§ **WORK TO BE COMPLETED**:
The lines below that include "then" are to be found and copied.

DATA PROVIDED section start

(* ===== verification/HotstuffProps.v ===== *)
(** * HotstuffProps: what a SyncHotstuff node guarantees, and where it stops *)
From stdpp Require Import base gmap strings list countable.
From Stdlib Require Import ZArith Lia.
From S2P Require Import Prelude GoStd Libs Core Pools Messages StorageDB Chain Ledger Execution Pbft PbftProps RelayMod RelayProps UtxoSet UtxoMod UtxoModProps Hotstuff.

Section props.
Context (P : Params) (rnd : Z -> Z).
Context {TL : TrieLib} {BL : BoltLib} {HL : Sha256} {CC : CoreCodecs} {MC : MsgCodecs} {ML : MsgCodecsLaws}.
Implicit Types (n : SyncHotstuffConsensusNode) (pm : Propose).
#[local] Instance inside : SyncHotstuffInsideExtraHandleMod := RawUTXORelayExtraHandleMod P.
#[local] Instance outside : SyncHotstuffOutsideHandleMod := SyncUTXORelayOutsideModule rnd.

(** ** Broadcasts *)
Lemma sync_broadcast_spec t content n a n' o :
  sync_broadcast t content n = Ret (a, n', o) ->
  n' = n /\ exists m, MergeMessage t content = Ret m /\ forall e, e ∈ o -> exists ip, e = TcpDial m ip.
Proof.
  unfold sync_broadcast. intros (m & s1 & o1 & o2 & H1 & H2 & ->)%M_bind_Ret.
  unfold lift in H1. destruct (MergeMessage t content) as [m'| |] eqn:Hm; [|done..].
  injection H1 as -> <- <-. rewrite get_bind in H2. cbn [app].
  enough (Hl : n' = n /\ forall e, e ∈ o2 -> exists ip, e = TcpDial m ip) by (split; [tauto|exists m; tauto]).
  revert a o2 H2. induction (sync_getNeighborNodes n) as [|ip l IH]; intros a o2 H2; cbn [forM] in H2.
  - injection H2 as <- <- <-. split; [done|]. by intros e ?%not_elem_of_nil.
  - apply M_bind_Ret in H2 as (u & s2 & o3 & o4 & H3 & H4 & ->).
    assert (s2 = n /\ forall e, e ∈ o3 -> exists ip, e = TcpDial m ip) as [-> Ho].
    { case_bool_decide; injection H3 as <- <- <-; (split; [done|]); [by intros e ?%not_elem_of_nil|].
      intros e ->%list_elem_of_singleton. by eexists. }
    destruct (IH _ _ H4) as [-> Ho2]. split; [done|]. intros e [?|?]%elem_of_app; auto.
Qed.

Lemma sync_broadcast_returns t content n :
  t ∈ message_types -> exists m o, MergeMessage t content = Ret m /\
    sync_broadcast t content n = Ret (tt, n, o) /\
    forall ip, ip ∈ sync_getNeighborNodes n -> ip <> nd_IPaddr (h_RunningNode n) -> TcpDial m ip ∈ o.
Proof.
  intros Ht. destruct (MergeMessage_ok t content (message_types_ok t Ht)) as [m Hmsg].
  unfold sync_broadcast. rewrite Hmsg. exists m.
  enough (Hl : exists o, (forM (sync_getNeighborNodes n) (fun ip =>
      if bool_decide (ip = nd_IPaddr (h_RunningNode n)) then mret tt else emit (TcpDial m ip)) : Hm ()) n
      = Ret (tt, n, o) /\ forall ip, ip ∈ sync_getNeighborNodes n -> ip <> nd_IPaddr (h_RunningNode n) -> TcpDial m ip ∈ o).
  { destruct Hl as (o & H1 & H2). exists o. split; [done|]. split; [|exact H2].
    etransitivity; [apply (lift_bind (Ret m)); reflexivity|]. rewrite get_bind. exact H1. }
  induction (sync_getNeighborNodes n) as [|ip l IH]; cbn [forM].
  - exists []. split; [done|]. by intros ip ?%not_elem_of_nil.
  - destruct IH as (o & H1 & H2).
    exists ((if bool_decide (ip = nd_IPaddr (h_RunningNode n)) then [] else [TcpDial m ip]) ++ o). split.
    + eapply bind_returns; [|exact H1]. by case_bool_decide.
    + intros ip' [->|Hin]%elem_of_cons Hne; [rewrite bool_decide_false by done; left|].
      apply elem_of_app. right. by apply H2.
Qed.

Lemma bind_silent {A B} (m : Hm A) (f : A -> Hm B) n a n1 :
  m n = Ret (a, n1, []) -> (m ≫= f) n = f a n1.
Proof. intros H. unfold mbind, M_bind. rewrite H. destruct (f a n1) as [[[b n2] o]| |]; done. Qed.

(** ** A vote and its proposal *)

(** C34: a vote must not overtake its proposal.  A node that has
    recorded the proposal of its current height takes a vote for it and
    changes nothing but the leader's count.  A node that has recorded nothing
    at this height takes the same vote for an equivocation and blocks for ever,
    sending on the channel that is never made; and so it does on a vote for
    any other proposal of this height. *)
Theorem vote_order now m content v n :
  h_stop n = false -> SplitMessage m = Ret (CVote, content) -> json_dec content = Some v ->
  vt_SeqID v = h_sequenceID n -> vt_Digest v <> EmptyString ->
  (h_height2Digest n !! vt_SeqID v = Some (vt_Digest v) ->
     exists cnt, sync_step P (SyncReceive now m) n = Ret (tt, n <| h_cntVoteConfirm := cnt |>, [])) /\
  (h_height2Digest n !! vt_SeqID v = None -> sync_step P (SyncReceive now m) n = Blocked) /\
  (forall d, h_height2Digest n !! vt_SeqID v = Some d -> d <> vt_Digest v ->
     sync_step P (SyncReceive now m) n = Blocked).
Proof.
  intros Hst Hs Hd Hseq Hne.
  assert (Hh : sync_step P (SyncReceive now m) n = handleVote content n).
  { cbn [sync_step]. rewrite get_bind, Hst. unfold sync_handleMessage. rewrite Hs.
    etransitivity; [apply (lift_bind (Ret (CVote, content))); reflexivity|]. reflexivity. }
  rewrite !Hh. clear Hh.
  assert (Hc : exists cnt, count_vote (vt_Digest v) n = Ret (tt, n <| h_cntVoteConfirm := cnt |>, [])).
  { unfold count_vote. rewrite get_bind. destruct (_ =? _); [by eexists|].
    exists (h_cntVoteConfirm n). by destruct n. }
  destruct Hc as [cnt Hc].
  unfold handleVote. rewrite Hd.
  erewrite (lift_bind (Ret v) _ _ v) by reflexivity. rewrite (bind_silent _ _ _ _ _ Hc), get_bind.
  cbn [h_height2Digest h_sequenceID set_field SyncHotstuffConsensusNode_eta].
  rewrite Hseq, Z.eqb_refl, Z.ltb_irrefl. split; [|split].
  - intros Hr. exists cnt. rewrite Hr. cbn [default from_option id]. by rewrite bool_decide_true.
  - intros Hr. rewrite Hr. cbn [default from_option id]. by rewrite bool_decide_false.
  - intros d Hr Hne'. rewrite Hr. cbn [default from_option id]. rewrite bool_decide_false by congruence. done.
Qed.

DATA PROVIDED section end

§ **REPLY**:
      if bool_decide (ip = nd_IPaddr (h_RunningNode n)) then mret tt else emit (TcpDial m ip)) : Hm ()) n
    exists ((if bool_decide (ip = nd_IPaddr (h_RunningNode n)) then [] else [TcpDial m ip]) ++ o). split.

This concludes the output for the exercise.